Dataset entries
(** [encoded_len() as u16] in front of a legacy payload. *)
Definition identity_msg (st : HsState) : bytes :=
  let pb := mk_NoisePayload (if st_send_identity st then ni_encode (ki_public (st_identity st)) else [])
              (default [] (ki_signature (st_identity st))) [] in
  let encoded := payload_encode pb in
  if lc_send (st_legacy st) then be_split 2 (Z.of_nat (length encoded) mod 2 ^ 16) ++ encoded else encoded.

Definition send_identity (accepts : nat → nat) (st : HsState) : Session (result NoiseError HsState) :=
  hs_send accepts st (identity_msg st).

Section patterns.
Context (accepts : nat → nat) (session : result NoiseError hs_state) (identity : KeypairIdentity) (x : IdentityExchange)
        (legacy : LegacyConfig).
Let Result := Session (result NoiseError (RemoteIdentity * NoiseOutput)).

Definition rt1_initiator : Result :=
  await? st := sess_result (HsState_new session identity x legacy) in
  await? st := send_identity accepts st in
  await? st := recv_identity st in
  sess_result (finish st).

Definition rt1_responder : Result :=
  await? st := sess_result (HsState_new session identity x legacy) in
  await? st := recv_identity st in
  await? st := send_identity accepts st in
  sess_result (finish st).

Definition rt15_initiator : Result :=
  await? st := sess_result (HsState_new session identity x legacy) in
  await? st := send_empty accepts st in
  await? st := recv_identity st in
  await? st := send_identity accepts st in
  sess_result (finish st).

Definition rt15_responder : Result :=
  await? st := sess_result (HsState_new session identity x legacy) in
  await? st := recv_empty st in
  await? st := send_identity accepts st in
  await? st := recv_identity st in
  sess_result (finish st).
End patterns.

Record NoiseConfig := mk_NoiseConfig { nc_dh_keys : AuthenticKeypair; nc_local_priv_key : ni_keypair; nc_legacy : LegacyConfig }.

Definition noise_xx (dh_keys : AuthenticKeypair) (local_priv_key : ni_keypair) : NoiseConfig :=
  mk_NoiseConfig dh_keys local_priv_key (mk_LegacyConfig false false).

Definition set_legacy_config (c : NoiseConfig) (cfg : LegacyConfig) : NoiseConfig :=
  mk_NoiseConfig (nc_dh_keys c) (nc_local_priv_key c) cfg.

Definition noise_handshake (accepts : nat → nat) (c : NoiseConfig) (initiator : bool) (rng : snow_rng) :
    Session (result NoiseError (RemoteIdentity * NoiseOutput)) :=
  let session := ok_or NeNoise (hs_build initiator (ak_secret (nc_dh_keys c)) rng) in
  if initiator then rt15_initiator accepts session (ak_identity (nc_dh_keys c)) IxMutual (nc_legacy c)
  else rt15_responder accepts session (ak_identity (nc_dh_keys c)) IxMutual (nc_legacy c).

(** ** The upgrade: [upgrade.rs] *)

Record NoiseStream := mk_NoiseStream { ns_io : NoiseOutput; ns_local_priv_key : ni_keypair; ns_remote_pub_key : option ni_pubkey }.
(** *** Allocation *)

Lemma mm_inv_alloc owner st i op p a t (cs : list C) (new : list K) st' :
  mm_inv owner st → held st i p → mm_tables st !! p = Some t →
  ∀ t', length new = length cs →
  (∀ k c, t' !! k = Some c → t !! k = Some c ∨ length (mm_cells st) ≤ c) →
  (∀ k c, t' !! k = Some c → (owner ++ new) !! c = Some k) →
  (mm_tables st !! a = None → cas_ok (set_tables (<[a := t']> (mm_tables st)) (set_cells (mm_cells st ++ cs) st)) op p a) →
  (∀ th, mm_threads st !! i = Some th → th_op th = op) →
  alloc i p a t' (set_cells (mm_cells st ++ cs) st) = Some st' →
  mm_inv (owner ++ new) st'.
Proof.
  intros Hinv Hheld Hp t' Hnew Hcells Hown Hcas Hop Halloc. unfold alloc in Halloc. cbn in Halloc.
  destruct (mm_tables st !! a) eqn:Ha; [done|]. injection Halloc as <-. specialize (Hcas eq_refl).
  pose proof Hinv as [Hd Hc Hret Hl Ho Ht Hdist].
  assert (Hkeep : ∀ q, is_Some (mm_tables st !! q) → <[a := t']> (mm_tables st) !! q = mm_tables st !! q).
  { intros q [u Hq]. apply lookup_insert_ne. intros <-. congruence. }
  assert (Hfresh : ∀ q, is_Some (mm_tables st !! q) → q ≠ a) by (intros q [u Hq] ->; congruence).
  assert (Hheld' : ∀ j q, held st j q → held (set_tables (<[a := t']> (mm_tables st)) (set_cells (mm_cells st ++ cs) st)) j q).
  { intros j q [Hq Hor]. split; [|done]. cbn. by rewrite Hkeep. }
  eapply mm_inv_update; cbn; try done.
  - by rewrite Hkeep.
  - intros q Hq. rewrite Hkeep; auto.
  - rewrite !length_app. lia.
  - intros q u k c. destruct (decide (q = a)) as [->|Hne].
    + rewrite lookup_insert_eq. intros [= <-]. apply Hown.
    + rewrite lookup_insert_ne by done. intros Hq Hk. apply lookup_app_l_Some. eauto.
  - intros j th Hne Hj. unfold th_ok. destruct (th_pc th) as [| |q|q c us|q b| |]; try done; [by apply Hheld'| |].
    + intros [Hq (k&us'&u&?&Hu&?)]. split; [by apply Hheld'|]. exists k, us', u. cbn. rewrite Hkeep by eauto. done.
    + intros (Hq&[Hpr1 Hpr2]&u&Hu&Hm). split; [by apply Hheld'|]. split; [done|]. exists u. cbn. rewrite Hkeep by eauto.
      split; [done|]. destruct (th_op th) as [k us| |k|]; try done.
      * destruct Hm as (Huk&c&Hb&Hcell&Hpriv). split; [done|]. exists c. rewrite Hkeep by eauto.
        split; [done|]. split; [by apply lookup_app_l_Some|]. intros r t'' k'. destruct (decide (r = a)) as [->|Hra].
        -- rewrite lookup_insert_eq. intros [= <-] Hk. exfalso. apply Hcells in Hk as [Hk|Hk].
           ++ apply (Hpriv p t k' Hp) in Hk as ->. by apply (held_not_private st i b b Hheld).
           ++ apply lookup_lt_Some in Hcell. lia.
        -- rewrite lookup_insert_ne by done. apply Hpriv.
      * rewrite Hkeep; [done|]. eauto.
  - intros th Hi. cbn. split; [by apply Hheld'|]. split; [|by rewrite (Hop _ Hi)]. split.
    + cbn. intros Heq. rewrite <-Heq, Ha in Hd. by destruct Hd.
    + cbn. apply eq_None_not_Some. intros Hs%Hret. rewrite Ha in Hs. by destruct Hs.
  - intros q b j th [= <- <-] Hne Hj Hown'. unfold owned_by in Hown'. specialize (Ht _ _ Hj). unfold th_ok in Ht.
    destruct (th_pc th) as [| | | |q b| |]; try done. subst b. destruct Ht as (_&_&u&_&Hm).
    destruct (th_op th); try done; [destruct Hm as (_&c&Hm&_)|]; congruence.
Qed.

Problem: From the first line of the records above to the line that contains "Definition send_identity (accepts", quote each line exactly.

Exercise response:
(** [encoded_len() as u16] in front of a legacy payload. *)
Definition identity_msg (st : HsState) : bytes :=
  let pb := mk_NoisePayload (if st_send_identity st then ni_encode (ki_public (st_identity st)) else [])
              (default [] (ki_signature (st_identity st))) [] in
  let encoded := payload_encode pb in
  if lc_send (st_legacy st) then be_split 2 (Z.of_nat (length encoded) mod 2 ^ 16) ++ encoded else encoded.

Definition send_identity (accepts : nat → nat) (st : HsState) : Session (result NoiseError HsState) :=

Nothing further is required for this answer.